Em 1859 o pedreiro Valentim Antônio de Ramos faz o serviço de “conserto e reparo do paredão de pedra da ponte que vai para o chafariz”, juntamente com José Antonio do Nascimento, José Amâncio, Joaquim dos Santos, Antônio Joaquim, tendo gastado sete carradas de pedra, ficando a despesa em 86$480 (oitenta e seis mil quatrocentos e oitenta reis).

Em 1862 o fiscal Policarpo Laureano da Rocha Maciel propõe “conserto da ponte do Chafariz que se acha em estado de completa ruína...”. Ainda em 1852, José Joaquim de Santana e outros dois oficiais trabalharam 8 dias na “factura da ponte do Chafariz, tendo sido comprada a madeira a Geraldo Alves da Silva constando de 12 vigas de madeira”.

É nessa época (1865) que João Faustino dos Santos solicita autorização para construir um açude no Ribeiro de Santo Antônio para levar água a um moinho que queria instalar na prainha. O referido açude sobreviveu até anos recentes no local acima do restaurante “Viradas do Largo”, onde muitos de nós aprendemos a nadar nas águas barrentas.

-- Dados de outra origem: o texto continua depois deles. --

Definition handle_control (child : nat) (data : string) (source : found) (control : jobj) : M verdict :=
  let command := prop control "command" in
  if is_str command "init" then
    let* source := handle_init child control source in ret (Forward source data)
  else if is_str command "jump" then perform_jump child control;; ret Handled
  else if is_str command "logout" || is_str command "kill" then ret (Forward source data)
  else if is_str command "hint" then
    (if is_str (prop control "hint") "restart" then
       let* s := get in
       when_ (negb (loose_eq (prop control "host") (w_public_host (sl_world s))))
         (effect_ (ERestart (prop control "host")))
     else cockpit_hint (prop control "hint") control);;
    ret Handled
  else if is_str command "oops" then effect_ EOops;; ret Handled
  else match prop control "channel" with
       | JUndef => ret Handled
       | _ =>
           if is_str command "open" then
             let* name := win_name child in
             ret (Forward source (nl +:+ JSON_stringify (<["group" := JStr name]> control)))
           else ret (Forward source data)
       end.

(** [message_handler]; data that is neither a string nor an ArrayBuffer is
    [None]. *)
Definition message_handler (event_origin : string) (data : option wire) (source : option nat) : M unit :=
  if negb (String.eqb event_origin origin) then ret tt
  else
    match source, data with
    | None, _ | _, None => ret tt
    | Some _, Some (WBinary b) => inject_out (WBinary b)
    | Some child, Some (WText data) =>
        let* s := get in
        match wn_name (win child s) with
        | None => ret tt                   (* a name that cannot be read *)
        | Some name =>
            let source := lookup_name name s in
            match data with
            | EmptyString => unregister_found source
            | String c rest =>
                let* v :=
                  (if Ascii.eqb c nl_char then
                     match JSON_parse rest with
                     | None => throw
                     | Some control => handle_control child data source control
                     end
                   else ret (Forward source data)) in
                match v with
                | Handled => ret tt
                | Forward Nothing _ => effect_ EWarn
                | Forward _ data => inject_out (WText data)
                end
            end
        end
    end.

(** [self.start(messages)], the messages that came before. *)
Definition start (messages : list (string * option wire * option nat)) : M unit :=
  each (fun m => let '(o, d, c) := m in message_handler o d c) messages.

End Shell.
(* ===== verification/ShellSimple.v ===== *)
(** * The simple index (src/pkg/shell/indexes.js, [SimpleIndex])

    The shell of a single machine, which shows the dashboards of its manifests.
    Its [navigate] ties the knot: it looks up frames, which navigate once they
    are ready.  Fuel bounds how deep that goes. *)

From S2P Require Import Prelude Location Transport ShellState Shell.
#[local] Open Scope shell_scope.

Section Simple.
Context (JSON_stringify : jobj -> string) (JSON_parse : string -> option jobj).
Context (out_filter : nat -> wire -> option string -> option jobj -> bool).
(* What the listeners of the page's own channels do. *)
Context (react : bool -> nat -> chan_event -> Transport.world -> Transport.world).
Context (ws : socket) (root origin : string) (embedded privileges visible : bool).
Context (localeCompare : string -> string -> Z) (compiled : items) (default_title : string).

Definition hide (f : option nat) : M unit :=
  match f with Some f => upd_iframe f (fun x => x <| f_display := "none" |>) | None => ret tt end.

(** [compiled.items[state.component]]. *)
Definition item_of (n : nat) (s : shell) : option item :=
  assoc_get (default "undefined" (nv_component (nav_of n s))) compiled.

Definition choose_dashboard (n : nat) : M unit :=
  let* s := get in
  match default "" (nv_component (nav_of n s)), ordered localeCompare "dashboard" compiled with
  | EmptyString, i :: _ => upd_nav n (fun x => x <| nv_component := Some (it_path i) |>)
  | _, _ => ret tt
  end.

Definition update_navbar (n : nat) : M unit :=
  let* s := get in
  match item_of n s with
  | Some i => when_ (String.eqb (it_section i) "dashboard") (upd_nav n (fun x => x <| nv_sidebar := false |>))
  | None => ret tt
  end.

Definition update_title (label : string) : M unit :=
  effect_ (ETitle ((if String.eqb label "" then "" else label +:+ " - ") +:+ default_title)).

Definition update_frame (navigate : option nat -> M unit) (n : nat) : M unit :=
  let* s := get in
  let current := sl_current s in
  let component := default "" (nv_component (nav_of n s)) in
  let* frame := (if String.eqb component "" then ret None
                 else let* f := lookup visible navigate MNone component (nv_hash (nav_of n s)) in ret (Some f)) in
  when_ (negb (bool_decide (frame = current)))
    (hide current;; current_frame JSON_stringify (match frame with Some f => Some (Some f) | None => None end));;
  match frame with
  | Some f => upd_iframe f (fun x => x <| f_display := "block" |>)
  | None => ret tt
  end;;
  let* s := get in
  update_title (match item_of n s with Some i => it_label i | None => "" end).

(** [navigate(state)]. *)
Fixpoint navigate (fuel : nat) (state : option nat) : M unit :=
  match fuel with
  | O => fun s => (s, OutOfFuel)
  | S fuel =>
      let* s := get in
      match sl_problem s with
      | Some _ => ret tt
      | None =>
          let* n := match state with Some n => ret n | None => retrieve_state root embedded end in
          choose_dashboard n;;
          update_navbar n;;
          update_frame (navigate fuel) n;;
          jump root embedded (navigate fuel) n true;;
          ret tt
      end
  end.

(** A navigation ends at this depth (ShellNavigate): where it is called, for every
    frame that gets ready meanwhile, for one that is made, and once more. *)
Definition depth (s : shell) : nat := 3 + size (sl_iframes s).

Definition simple_navigate : option nat -> M unit := fun state s => navigate (depth s) state s.

(** The watchdog channel was closed. *)
Definition disconnected (problem : string) : M unit :=
  modify (fun s => s <| sl_problem := Some problem |>);;
  let* s := get in
  hide (sl_current s);;
  effect_ EDisconnected.

(** ** What the page receives *)

Inductive input :=
  | Message (origin : string) (data : option wire) (source : option nat)
  | FromTransport (message : wire)
  | Unload (name : string)
  | Hashchange (name : string)
  | FrameTimer (f : nat)
  | Popstate (n : option nat)
  | Link (href : string)
  | WatchdogClosed (problem : string)
  | WindowChanged (w : nat) (name : option string) (closed : bool) (hash : option string) (visible : bool)
  | OtherCode (w : Transport.world).

(** Windows change as they like, and other code of the page uses the transport;
    an exception ends the handler, not the page. *)
Definition handle (i : input) : M unit :=
  let nav := simple_navigate in
  match i with
  | Message o data source =>
      message_handler JSON_stringify JSON_parse out_filter ws root origin embedded nav o data source
  | FromTransport m => receive JSON_stringify JSON_parse out_filter react privileges m;; ret tt
  | Unload name => on_unload JSON_stringify JSON_parse out_filter ws name
  | Hashchange name => on_hashchange root embedded nav name
  | FrameTimer f => frame_timer nav f
  | Popstate n => modify (fun s => s <| sl_history := n |>);; nav n
  | Link href => jump_string root embedded nav href;; ret tt
  | WatchdogClosed p => disconnected (if String.eqb p "" then "disconnected" else p)
  | WindowChanged w name closed hash visible =>
      upd_win w (fun x => x <| wn_name := name |> <| wn_closed := closed |> <| wn_hash := hash |>
                            <| wn_visible := visible |>)
  | OtherCode w => modify (fun s => s <| sl_world := w |>)
  end.

Definition step (s : shell) (i : input) : shell := fst (handle i s).

(** The page at the start: a window and its URL; the router installs its filter. *)
Definition new_shell (w : Transport.world) (pathname hash : string) : shell :=
  fst (install_filter
    (mk_shell w {[own_window := mk_window (Some "cockpit1") false None (Some hash) true false]} ∅ 1 [] 0 ∅ [] []
       None ∅ None pathname hash None [])).

Definition boot (w : Transport.world) (pathname hash : string) : shell :=
  fst (simple_navigate None (new_shell w pathname hash)).

End Simple.
(** What is forwarded of a control message. *)
Lemma forward_allowed child n rest f control s s' f' d :
  wn_name (win child s) = Some n -> JSON_parse rest = Some control ->
  handle_control child (nl +:+ rest) f control s = (s', Ok (Forward f' d)) -> f' <> Nothing ->
  open_allowed n (bool_decide (f <> Nothing)) (EWsSend (WText d)).
Proof.
  intros Hn Hj Hh Hf.
  assert (forall command, command <> "open" -> is_str (prop control "command") command = true ->
    open_allowed n (bool_decide (f <> Nothing)) (EWsSend (WText (nl +:+ rest)))) as Hother.
  { intros command Hc Hcom j c [= <-]. rewrite Hj. intros [= <-]. revert Hcom. unfold is_str.
    destruct (prop control "command"); try done. intros ->%String.eqb_eq ->%String.eqb_eq. done. }
  revert Hh. unfold Shell.handle_control. cbv zeta.
  destruct (is_str _ "init") eqn:Ei.
  { unfold bind. destruct (handle_init _ _ _ _) as [s1 [| |]]; [|done..]. intros [= <- <- <-]. by apply (Hother "init"). }
  destruct (is_str _ "jump"); [by intros []%handled_only|].
  destruct (is_str _ "logout") eqn:El; [intros [= <- <- <-]; by apply (Hother "logout")|].
  destruct (is_str _ "kill") eqn:Ek; [intros [= <- <- <-]; by apply (Hother "kill")|]. cbn [orb].
  destruct (is_str _ "hint"); [by intros []%handled_only|].
  destruct (is_str _ "oops"); [by intros []%handled_only|].
  assert (is_str (prop control "command") "open" = false -> open_allowed n (bool_decide (f <> Nothing))
    (EWsSend (WText (nl +:+ rest)))) as Hnot.
  { intros Ho j c [= <-]. rewrite Hj. intros [= <-]. by rewrite Ho. }
  destruct (prop control "channel"); [done|..];
    (destruct (is_str _ "open") eqn:Eo;
     [unfold bind, win_name; rewrite Hn; intros [= <- <- <-]; intros j c [= <-] Hg _; split;
      [by eapply stringified|by apply bool_decide_eq_true]
     |intros [= <- <- <-]; by apply Hnot]).
Qed.

(** C32. A frame cannot open channels in the name of another.  Whatever text a
    window of the same origin sends to the shell, everything that goes out to the
    transport while it is handled is sent by the page's navigation for itself
    ([Q]; the simple index sends nothing), or is text, and if it is an open command
    it has the name of that window as its group (the group that is killed when the
    frame unloads) and goes out only if looking up the name finds something: a
    registered frame, or one of the members that every object has, which the lookup
    takes for one ([inherited_name_passes]).  JSON is assumed to keep members that
    are strings. *)
Theorem opens_carry_group o text child s n :
  wn_name (win child s) = Some n ->
  exists new, w_trace (sl_world (fst (message_handler o (Some (WText text)) (Some child) s))) =
    w_trace (sl_world s) ++ new /\
    Forall (fun e => open_allowed n (bool_decide (lookup_name n s <> Nothing)) e \/ Q e) new.
Proof.
  intros Hn. set (known := bool_decide _). unfold Shell.message_handler.
  destruct (negb _); [cbn; no_sends|]. unfold bind at 1, get. rewrite Hn. cbv zeta.
  destruct text as [|c rest]; [apply sends_unregister|].
  unfold bind at 1. set (v := if Ascii.eqb c nl_char then _ else _).
  assert (sends (allowed n known) s (fst (v s))) as H1.
  { unfold v. destruct (Ascii.eqb _ _); [|by apply sends_none]. destruct (JSON_parse rest); [|by apply sends_none].
    apply sends_control. }
  assert (forall s1 f d, v s = (s1, Ok (Forward f d)) -> f <> Nothing -> open_allowed n known (EWsSend (WText d))) as H2.
  { unfold v. intros s1 f d. destruct (Ascii.eqb_spec c nl_char) as [->|Hc].
    - destruct (JSON_parse rest) as [control|] eqn:Ej; [|done].
      change (String nl_char rest) with (nl +:+ rest). by apply forward_allowed.
    - intros [= <- <- <-] _ j x [=]. congruence. }
  destruct (v s) as [s1 [[|f d]| |]]; cbn [fst] in *; [exact H1| |exact H1..].
  change (sends (allowed n known) s (fst (match f with Nothing => effect_ EWarn | _ =>
    inject_out JSON_stringify JSON_parse out_filter (WText d) end s1))).
  etrans; [exact H1|]. destruct f; [by apply sends_none|..]; (apply sends_inject; left; by eapply H2).
Qed.

End Router.

(** ** The simple index *)

(** A step of another part. *)
Ltac other_part :=
  apply RElse;
  match goal with
  | |- same_router _ (fst (?m _)) => let K := fresh in enough (Keeps same_router m) as K by apply K
  end;
  keep_with same_now.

Não sabemos se teve efeito o ofício do presidente da Província de Minas Gerais, Pedro de Alcântara Cerqueira Leite, comunicando que a lei 1.184, artigo 11, título 2°, autorizava a desapropriação da ponte sobre o Rio das Mortes Grande que deveria ser avaliada. Será que se trata da Ponte do Porto Real?

Voltando a ponte do Chafariz, ainda há em 1837 documentação referente a seu conserto, incluindo 8 barrotes de 24 palmos de comprimento e 1 de quadro de grossura; 2 peitoris de 24 palmos e 1 em quadro dito; 6 pés direitos de 6 palmos de comprido e um palmo em quadro, cujas madeiras eram de jacarandá, subrasil, peroba, canela preta ou ipê “e que depois de feita a ponte” será aterrada com cascalho.

Em 1852 aparece pagamento a tinta e secante, para “olear a ponte” o que indica que pelo menos o guarda-corpo era pintado naquela época. No mesmo ano, novamente é feita a obra no paredão da ponte do chafariz sendo responsável pela obra o pedreiro Valentim Antônio de Ramos, tendo gasto 20 dias e cobrado 56 mil e cento e vinte reis. Já em 1856 Antônio Balbino da Costa recebe 13 mil reis a conta de madeira e mão de obra para “a factura e reparo da ponte que segue desta vila ao chafariz...” Em 1859 Valentim Antonio de Ramos faz novo conserto no “paredão da ponte que segue para o chafariz” por trinta e nove mil reis.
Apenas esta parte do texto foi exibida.